> [What to produce] Starting with the line that has "below the bootstrap", retype each line down to the end of the entries below, without leaving any out or adding any.

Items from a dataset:
(** Without a positive previous reward the limit does nothing. *)
Lemma slewed_reward prev raw : 0 <= default 0 prev -> 0 <= raw ->
  match prev with
  | Some q => if 0 <? q then Z.max (slew_floor q) (Z.min raw (slew_ceiling q)) else raw
  | None => raw
  end = Z.max (slew_floor (default 0 prev))
          (Z.min raw (if 0 <? default 0 prev then slew_ceiling (default 0 prev) else raw)).
Proof using.
  intros Hq Hraw. assert (slew_floor 0 = 0) as Hz.
  { unfold slew_floor, saturating_mul, u_max. by rewrite Z.mul_0_l. }
  destruct prev as [q|].
  - change (default 0 (Some q)) with q in *.
    destruct (Z.ltb_spec 0 q); [done|]. assert (q = 0) as -> by lia. rewrite Hz. lia.
  - change (default 0 None) with 0. rewrite Hz. cbn. lia.
Qed.

Lemma current_reward_with_height_Ok {E} g ts pts minted h prev : exists r,
  current_reward_with_height (E:=E) p g ts pts minted h prev = Ok r /\ 0 <= r /\
  (ts <= g -> r = 0) /\
  (g < ts -> let raw := raw_reward p (ts - g) (saturating_sub ts pts) minted h in
   r = match prev with
       | Some q => if 0 <? q then Z.max (slew_floor q) (Z.min raw (slew_ceiling q)) else raw
       | None => raw
       end).
Proof using Tp.
  unfold current_reward_with_height. destruct (Z.leb_spec ts g).
  { exists 0. split_and!; [done|done|done|lia]. }
  pose proof (raw_reward_range (ts - g) (saturating_sub ts pts) minted h ltac:(lia)) as Hraw.
  set (raw := raw_reward _ _ _ _ _) in *.
  destruct prev as [q|]; [|by exists raw; split_and!; [done|lia|lia|done]].
  destruct (Z.ltb_spec 0 q) as [Hq|Hq].
  - exists (Z.max (slew_floor q) (Z.min raw (slew_ceiling q))).
    pose proof (slew_floor_range q). rewrite slew_limit_Some by done. split_and!; [done|lia|lia|done].
  - exists raw. unfold slew_limit. destruct (Z.ltb_spec 0 q); [lia|]. split_and!; [done|lia|lia|done].
Qed.
End reward.

(** ** Chains *)

(** The supply the calendar allows at an absolute time. *)
Definition supply_at (p : EmissionParams) (genesis_time_ms t : Z) : Z :=
  if t <=? genesis_time_ms then 0 else scheduled_supply_at (t - genesis_time_ms) p.

Section chain.
Context (p : EmissionParams) (Tp : typed p = true) (g : Z).

Lemma supply_at_range t : 0 <= supply_at p g t <= supply_cap_sat p.
Proof using Tp.
  unfold supply_at. destruct (params_ranges p Tp) as (_ & _ & _ & Hc & _). unfold in_u in Hc.
  destruct (Z.leb_spec t g); [lia|]. apply scheduled_supply_range; [done|lia].
Qed.

Lemma supply_at_mono t1 t2 : t1 <= t2 -> supply_at p g t1 <= supply_at p g t2.
Proof using Tp.
  intros Ht. pose proof (supply_at_range t2) as H2. unfold supply_at in *.
  destruct (Z.leb_spec t1 g); [lia|]. destruct (Z.leb_spec t2 g); [lia|].
  apply scheduled_supply_mono; [done|lia].
Qed.

(** What a reward of [prev] may still make the chain pay above the schedule. *)
Definition emission_potential (minted prev : Z) : Z :=
  (100 - slew_keep p) * minted + slew_keep p * prev.

Definition emission_inv (t : Z) (st : Z * option Z) : Prop :=
  0 <= st.1 /\ 0 <= default 0 st.2 /\
  emission_potential st.1 (default 0 st.2) <=
    emission_potential (supply_at p g t) (initial_reward_sat p).

Lemma emission_inv_later t1 t2 st : t1 <= t2 -> emission_inv t1 st -> emission_inv t2 st.
Proof using Tp.
  intros Ht (H1 & H2 & H3). split_and!; [done|done|].
  pose proof (supply_at_mono t1 t2 Ht). pose proof (slew_keep_range p).
  unfold emission_potential in *. nia.
Qed.

(** Paying at least the slew floor of the previous reward never raises the potential; paying
    from the calendar keeps the total within the schedule. *)
Lemma reward_potential minted q raw ceiling S I : 0 <= minted -> 0 <= q ->
  0 <= raw -> (0 < raw -> minted + raw <= S /\ raw <= I) ->
  emission_potential minted q <= emission_potential S I ->
  forall r, r = Z.max (slew_floor p q) (Z.min raw ceiling) ->
  emission_potential (minted + r) r <= emission_potential S I.
Proof using Tp.
  intros Hm Hq Hraw Hs Hp r Hrdef. pose proof (slew_keep_range p) as Hk.
  destruct (slew_floor_range p q Hq) as [Hf1 Hf2].
  unfold emission_potential in *. destruct (Z.le_gt_cases r (slew_floor p q)) as [Hr|Hr].
  - assert (r = slew_floor p q) as -> by lia. clear Hs Hrdef. nia.
  - assert (r <= raw /\ 0 < r) as [Hr1 Hr2] by lia. destruct Hs as [Hs1 Hs2]; [lia|]. nia.
Qed.

Lemma emit_block_inv {E} t st b : emission_inv t st -> t <= eb_timestamp_ms b ->
  exists st', emit_block (E:=E) p g st b = Ok st' /\ emission_inv (eb_timestamp_ms b) st'.
Proof using Tp.
  destruct st as [minted prev]. intros Hinv Ht.
  apply (emission_inv_later t (eb_timestamp_ms b)) in Hinv; [|done].
  destruct Hinv as (H1 & H2 & H3). cbn [fst snd] in *.
  unfold emit_block. set (ts := eb_timestamp_ms b) in *.
  destruct (current_reward_with_height_Ok p Tp (E:=E) g ts (eb_parent_timestamp_ms b) minted
    (eb_height b) prev) as (r & -> & Hr & Hr0 & Hr1).
  cbn [mbind outcome_bind].
  eexists. split; [reflexivity|].
  assert (emission_potential (minted + r) r <=
          emission_potential (supply_at p g ts) (initial_reward_sat p)) as Hpot.
  { destruct (Z.le_gt_cases ts g) as [Hg|Hg].
    { rewrite Hr0 by done. pose proof (slew_keep_range p). unfold emission_potential in *. nia. }
    specialize (Hr1 Hg). cbn zeta in Hr1.
    pose proof (raw_reward_range p Tp (ts - g) (saturating_sub ts (eb_parent_timestamp_ms b))
      minted (eb_height b) ltac:(lia)) as Hraw.
    pose proof (epoch_reward_range p Tp (ts - g) ltac:(lia)) as He.
    assert (supply_at p g ts = scheduled_supply_at (ts - g) p) as HS.
    { unfold supply_at. by destruct (Z.leb_spec ts g); [lia|]. }
    rewrite <- HS in Hraw. set (raw := raw_reward _ _ _ _ _) in *.
    assert (0 < raw -> minted + raw <= supply_at p g ts /\ raw <= initial_reward_sat p) as Hs by lia.
    pose proof (slewed_reward p prev raw H2 ltac:(lia)) as Hrdef. rewrite <- Hr1 in Hrdef.
    apply (reward_potential minted (default 0 prev) raw _ _ _ H1 H2 ltac:(lia) Hs H3 r Hrdef). }
  assert (saturating_add 128 minted r <= minted + r) by (unfold saturating_add; lia).
  pose proof (slew_keep_range p). split_and!; cbn [fst snd default]; unfold id.
  - unfold saturating_add, u_max. lia.
  - done.
  - unfold emission_potential in *. nia.
Qed.

(** Timestamps in the order the chain enforces. *)
Fixpoint times_ordered (t : Z) (bs : list EmissionBlock) : bool :=
  match bs with
  | [] => true
  | b :: bs => (t <=? eb_timestamp_ms b) && times_ordered (eb_timestamp_ms b) bs
  end.

Definition last_time (t : Z) (bs : list EmissionBlock) : Z :=
  default t (eb_timestamp_ms <$> last bs).

Lemma last_time_cons t b bs : last_time t (b :: bs) = last_time (eb_timestamp_ms b) bs.
Proof using.
  unfold last_time. destruct bs as [|b' bs]; [done|]. rewrite last_cons_cons.
  by destruct (last (b' :: bs)) as [x|] eqn:El; [|apply last_None in El].
Qed.

Lemma emit_chain_inv {E} t bs st : emission_inv t st -> times_ordered t bs = true ->
  exists st', emit_chain (E:=E) p g bs st = Ok st' /\ emission_inv (last_time t bs) st'.
Proof using Tp.
  revert t st; induction bs as [|b bs IH]; intros t st Hinv Ho; [by exists st|].
  cbn [times_ordered] in Ho. apply andb_true_iff in Ho as [Ht Ho]. apply Z.leb_le in Ht.
  destruct (emit_block_inv (E:=E) t st b Hinv Ht) as (st1 & E1 & Hinv1).
  cbn [emit_chain]. rewrite E1. cbn [mbind outcome_bind]. rewrite last_time_cons. by apply IH.
Qed.
End chain.

(** ** Properties *)

(** The calendar schedule is monotone in time and never leaves [0, supply_cap]. *)
Theorem scheduled_supply_monotone p t1 t2 : typed p = true -> 0 <= t1 <= t2 ->
  0 <= scheduled_supply_at t1 p /\ scheduled_supply_at t1 p <= scheduled_supply_at t2 p /\
  scheduled_supply_at t2 p <= supply_cap_sat p.
Proof.
  intros Tp Ht. split_and!.
  - apply scheduled_supply_range; [done|lia].
  - by apply scheduled_supply_mono.
  - apply scheduled_supply_range; [done|lia].
Qed.

(** C17: Along every chain whose timestamps do not decrease, the rewards are defined and the
    total minted exceeds the calendar schedule, hence the supply cap, by at most
    (100 - pct) / pct initial rewards, where pct is the slew-rate limit: three rewards for
    the default of 25 per cent, none from 100 per cent on. *)
Theorem emission_supply_bound {E} p g t bs : typed p = true ->
  times_ordered t bs = true ->
  exists minted prev, emit_chain (E:=E) p g bs (0, None) = Ok (minted, prev) /\
    let keep := slew_keep p in
    0 <= minted /\
    (100 - keep) * minted <= (100 - keep) * supply_at p g (last_time t bs)
                             + keep * initial_reward_sat p /\
    supply_at p g (last_time t bs) <= supply_cap_sat p.
Proof.
  intros Tp Ho. destruct (emit_chain_inv p Tp g (E:=E) t bs (0, None)) as ([minted prev] & HE & Hi).
  - split_and!; [done|done|]. unfold emission_potential. cbn.
    pose proof (supply_at_range p Tp g t). pose proof (slew_keep_range p).
    destruct (params_ranges p Tp) as (Hr & _). unfold in_u in Hr. nia.
  - done.
  - exists minted, prev. split; [done|]. destruct Hi as (H1 & H2 & H3). cbn [fst snd] in *.
    pose proof (slew_keep_range p). pose proof (supply_at_range p Tp g (last_time t bs)).
    unfold emission_potential in H3. split_and!; [done|nia|lia].
Qed.

(** Without a previous reward the reward is the smallest of what the calendar still
    owes, the nominal reward of the epoch, its share of the time since the parent, and,
    below the bootstrap height, the bootstrap share. *)
Theorem reward_caps {E} p g ts pts minted h prev :
  typed p = true -> g < ts -> prev = None \/ prev = Some 0 ->
  exists r, current_reward_with_height (E:=E) p g ts pts minted h prev = Ok r /\
    let nominal := epoch_reward p (ts - g) in
    let share := saturating_mul 128 nominal (Z.max 1 (ts - pts)) /
                 Z.max 1 (em_target_block_time_ms p) in
    let caps := Z.min (Z.max 0 (supply_at p g ts - minted)) (Z.min nominal share) in
    r = if h <? em_bootstrap_height p
        then Z.min caps (saturating_mul 128 nominal (bootstrap_reward_pct p) / 100) else caps.
Proof.
  intros Tp Hg Hp. unfold current_reward_with_height, supply_at.
  destruct (Z.leb_spec ts g); [lia|]. eexists. split.
  { destruct Hp as [-> | ->]; reflexivity. }
  cbn zeta. unfold raw_reward, saturating_sub.
  replace (Z.max (Z.max 0 (ts - pts)) 1) with (Z.max 1 (ts - pts)) by lia.
  rewrite (Z.max_comm _ 1). destruct (h <? em_bootstrap_height p); lia.
Qed.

> [Result of the exercise]
    below the bootstrap height, the bootstrap share. *)
Theorem reward_caps {E} p g ts pts minted h prev :
  typed p = true -> g < ts -> prev = None \/ prev = Some 0 ->
  exists r, current_reward_with_height (E:=E) p g ts pts minted h prev = Ok r /\
    let nominal := epoch_reward p (ts - g) in
    let share := saturating_mul 128 nominal (Z.max 1 (ts - pts)) /
                 Z.max 1 (em_target_block_time_ms p) in
    let caps := Z.min (Z.max 0 (supply_at p g ts - minted)) (Z.min nominal share) in
    r = if h <? em_bootstrap_height p
        then Z.min caps (saturating_mul 128 nominal (bootstrap_reward_pct p) / 100) else caps.
Proof.
  intros Tp Hg Hp. unfold current_reward_with_height, supply_at.
  destruct (Z.leb_spec ts g); [lia|]. eexists. split.
  { destruct Hp as [-> | ->]; reflexivity. }
  cbn zeta. unfold raw_reward, saturating_sub.
  replace (Z.max (Z.max 0 (ts - pts)) 1) with (Z.max 1 (ts - pts)) by lia.
  rewrite (Z.max_comm _ 1). destruct (h <? em_bootstrap_height p); lia.
Qed.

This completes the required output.